I have lost my Ceiling!

For any nonnegative integer $a$ , we have $\lfloor \tfrac{x}{99} \rfloor \,=\, \lfloor \tfrac{x}{101} \rfloor \,=\, a$ provided that $99a \; \le \; x \; < \; 99(a+1) \hspace{2cm} 101a \; \le \; x \; < \; 101(a+1)$ and these inequalities are only simultaneously possible provided that $101a \; \le \; x \; < \; 99(a+1)$ Thus we must have $2a < 99$ , and hence $0 \le a \le 49$ . For any particular value of $a$ , we must have $101a \le x \le 99a + 98$ , and hence there are $(99a + 98) - 101a + 1 \,=\, 99 - 2a$ possible values of $x$ associated with it. Thus the total number of nonnegative integers $x$ such that $\lfloor \tfrac{x}{99} \rfloor \,=\, \lfloor \tfrac{x}{101} \rfloor$ is $\sum_{a=0}^{49}(99 - 2a) \; =\; 99 \times 50 - 49\times50 \; = \; 2500$ Since we are only interested in positive integer solutions, we must discard the case $x=0$ , and so it follows that there are $\boxed{2499}$ positive solutions.

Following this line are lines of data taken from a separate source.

(* ===== verification/Nodes.v ===== *)
(** * Running a node (app/src/main.cpp, Base.cpp, Searcher.cpp, Writer.cpp, Coordinator.cpp)

    [main] constructs the node its mode names from the configuration, serves,
    and destroys the node when the server stops. The nodes of a deployment
    share etcd and the object store; a process has its own working directory
    and metrics. gRPC starts the server ([listens]: whether it can listen on an
    address; [BuildAndStart] returns null when it cannot), calls the handlers,
    and turns an exception that leaves one into a status. *)

From S2P Require Import Prelude Cxx Floats BinaryIO StorageClient Faiss TopK IBaseIndex Segment IIndex Index IndexFactory.
From S2P Require Import Bootstrap Merging Stats EtcdClient Prometheus Coordinator Searcher Writer.

(** What a node is started on. *)
Record machine `{E : Etcd} `{P : PromLib} `{S : S3} `{U : GrpcUpdate} `{G : Grpc} := Machine {
  mc_etcd : kv;
  mc_objects : s3;
  mc_dir : dir;
  mc_registry : reg;
  mc_unet : unet;
  mc_net : net;
}.
Arguments machine _ _ _ _ _ : clear implicits.
Arguments Machine {_ _ _ _ _} _ _ _ _ _ _.
Arguments mc_etcd {_ _ _ _ _} _.
Arguments mc_objects {_ _ _ _ _} _.
Arguments mc_dir {_ _ _ _ _} _.
Arguments mc_registry {_ _ _ _ _} _.
Arguments mc_unet {_ _ _ _ _} _.
Arguments mc_net {_ _ _ _ _} _.

(** What a server is asked. *)
Inductive searcher_call := SearchCall (rq : SearchRequest) | UpdateCall (rq : UpdateRequest).
Inductive writer_turn := WriteCall (rq : WriteRequest) | NextTask.

Section nodes.
Context `{SL : StdLib} {E : Etcd} {DT : DoubleText} {P : PromLib} {S3 : S3} {J : Json} {JD : JsonDoc J}
  {U : GrpcUpdate} {G : Grpc} {AP : ArgParse} {T : Type} `{B : IBaseIndex T}.
Abbreviation world := (machine E P S3 U G).
Implicit Types w : world.

(** ** Serving *)

(** An exception that leaves a handler becomes a status; the server goes on. *)
Definition handled {St A} (m : M St A) : M St () := try_catch (m;; mret ()) (mret ()).

(** [server->Wait()] of each node: calls until the server is shut down. *)
Definition searcher_serve (junk : Z) (cs : list searcher_call) : M (searcher E P S3 T) () :=
  forM cs (λ c, match c with
                | SearchCall rq => handled (Searcher.ProcessSearchRequest rq)
                | UpdateCall rq => handled (ProcessUpdateRequest junk rq)
                end).

(** A task runs in a thread of its own, which no exception may leave. *)
Definition next_task : M (writer E P S3 J U T) () :=
  ts ← gets callback_runner;
  match ts with
  | [] => mret ()
  | t :: q => modify (wr_set_tasks q);; noexcept (run_task t)
  end.
Definition writer_serve (ts : list writer_turn) : M (writer E P S3 J U T) () :=
  forM ts (λ t, match t with WriteCall rq => handled (ProcessWriteRequest rq) | NextTask => next_task end).

Definition coordinator_serve (rqs : list SearchRequest) : M (coordinator E P G) () :=
  forM rqs (λ rq, handled (Coordinator.ProcessSearchRequest rq)).

Context (listens : string → bool).

(** [server->Wait()] dereferences what [BuildAndStart] returned. *)
Definition InternalRun {St} (sv : BaseServer) (Wait : M St ()) : M St () :=
  if listens (InternalRun_address sv) then Wait else undef NullDeref.

(** ** The nodes *)

(** The destructors. *)
Definition SearcherImpl_destroy : M (searcher E P S3 T) () := noexcept GracefulShutdown.

(** The members as the constructors initialise them. *)
Definition searcher_start (sc : service_config) w : searcher E P S3 T :=
  Sr (sv_host (sc_server sc)) (sv_port (sc_server sc)) ∅ (Proc ∅ 0 0) (mc_etcd w)
    (StorageClient_new (mc_objects w) (mc_dir w)) (PrometheusExposer_new (mc_registry w)).
Definition writer_start w : writer E P S3 J U T :=
  Wr ∅ ∅ (Proc ∅ 0 0) (mc_etcd w) (StorageClient_new (mc_objects w) (mc_dir w))
    (PrometheusExposer_new (mc_registry w)) (mc_unet w) [].
Definition coordinator_start w : coordinator E P G :=
  Coord ∅ ∅ (mc_etcd w) (PrometheusExposer_new (mc_registry w)) (mc_net w).

(** What they leave behind when their members are destroyed. *)
Definition searcher_end (s : searcher E P S3 T) w : world :=
  let storage_client := StorageClient_destroy (se_storage s) in
  Machine (se_etcd s) (st_objects storage_client) (st_dir storage_client) (registry (se_prom s)) (mc_unet w) (mc_net w).
Definition writer_end (s : writer E P S3 J U T) w : world :=
  let storage_client := StorageClient_destroy (wr_storage s) in
  Machine (wr_etcd s) (st_objects storage_client) (st_dir storage_client) (registry (wr_prom s)) (wr_net s) (mc_net w).
Definition coordinator_end (s : coordinator E P G) w : world :=
  Machine (co_etcd s) (mc_objects w) (mc_dir w) (registry (co_prom s)) (mc_unet w) (co_net s).

(** [Searcher server = Searcher(config); server.Run();] and the end of the
    scope. A constructor that throws leaves nothing to destroy. *)
Definition searcher_life (sc : service_config) (Wait : M (searcher E P S3 T) ()) : M (searcher E P S3 T) () :=
  SearcherImpl (sc_indexes sc);;
  InternalRun (sc_server sc) Wait;;
  SearcherImpl_destroy.
Definition Searcher_Run (Wait : M (searcher E P S3 T) ()) (config : json) : M world () :=
  sc ← liftO (node_config config);
  zoom (searcher_start sc) searcher_end (searcher_life sc Wait).

Definition writer_life (sc : service_config) (Wait : M (writer E P S3 J U T) ()) : M (writer E P S3 J U T) () :=
  WriterImpl (sc_indexes sc);;
  InternalRun (sc_server sc) Wait;;
  noexcept WriterImpl_destroy.
Definition Writer_Run (Wait : M (writer E P S3 J U T) ()) (config : json) : M world () :=
  sc ← liftO (node_config config);
  zoom writer_start writer_end (writer_life sc Wait).

Definition Coordinator_Run (Wait : M (coordinator E P G) ()) (config : json) : M world () :=
  sc ← liftO (coordinator_config config);
  zoom coordinator_start coordinator_end (CoordinatorImpl;; InternalRun sc.1 Wait).

(** The program: each node with the calls it is to serve. *)
Definition program (junk : Z) (cs : list searcher_call) (ts : list writer_turn) (rqs : list SearchRequest) :
    gmap string string → list string → M world ending :=
  main (Searcher_Run (searcher_serve junk cs)) (Writer_Run (writer_serve ts))
       (Coordinator_Run (coordinator_serve rqs)).
End nodes.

$floor \frac{x}{99} = floor \frac{x}{101}$ $x=99k+r_{1} , r_{1}<99$ $=101k+r_{2} , r_{2}<101$

$2k+r_{2}-r_{1}=0$

$r_{1}=2k+r_{2} (1)$

Since $r_{1}=0$ implies that $x=0$ , we can eliminate this possibility. For each value of $r_{1}$ , there are $floor \frac{r_{1}}{2}+1$ nonnegative integers $k$ that satisfy (1). Therefore the solution S is: $S=\displaystyle\sum_{i=1}^{98}(floor \frac{i}{2}+1)$

$=\displaystyle\sum_{i=1}^{98}floor\frac{i}{2} +98$

$=\displaystyle\sum_{i=2}^{97}floor\frac{i}{2} +98$

$=2\times\displaystyle\sum_{i=1}^{48}k +147$

$=48\times49+147$

$=2499$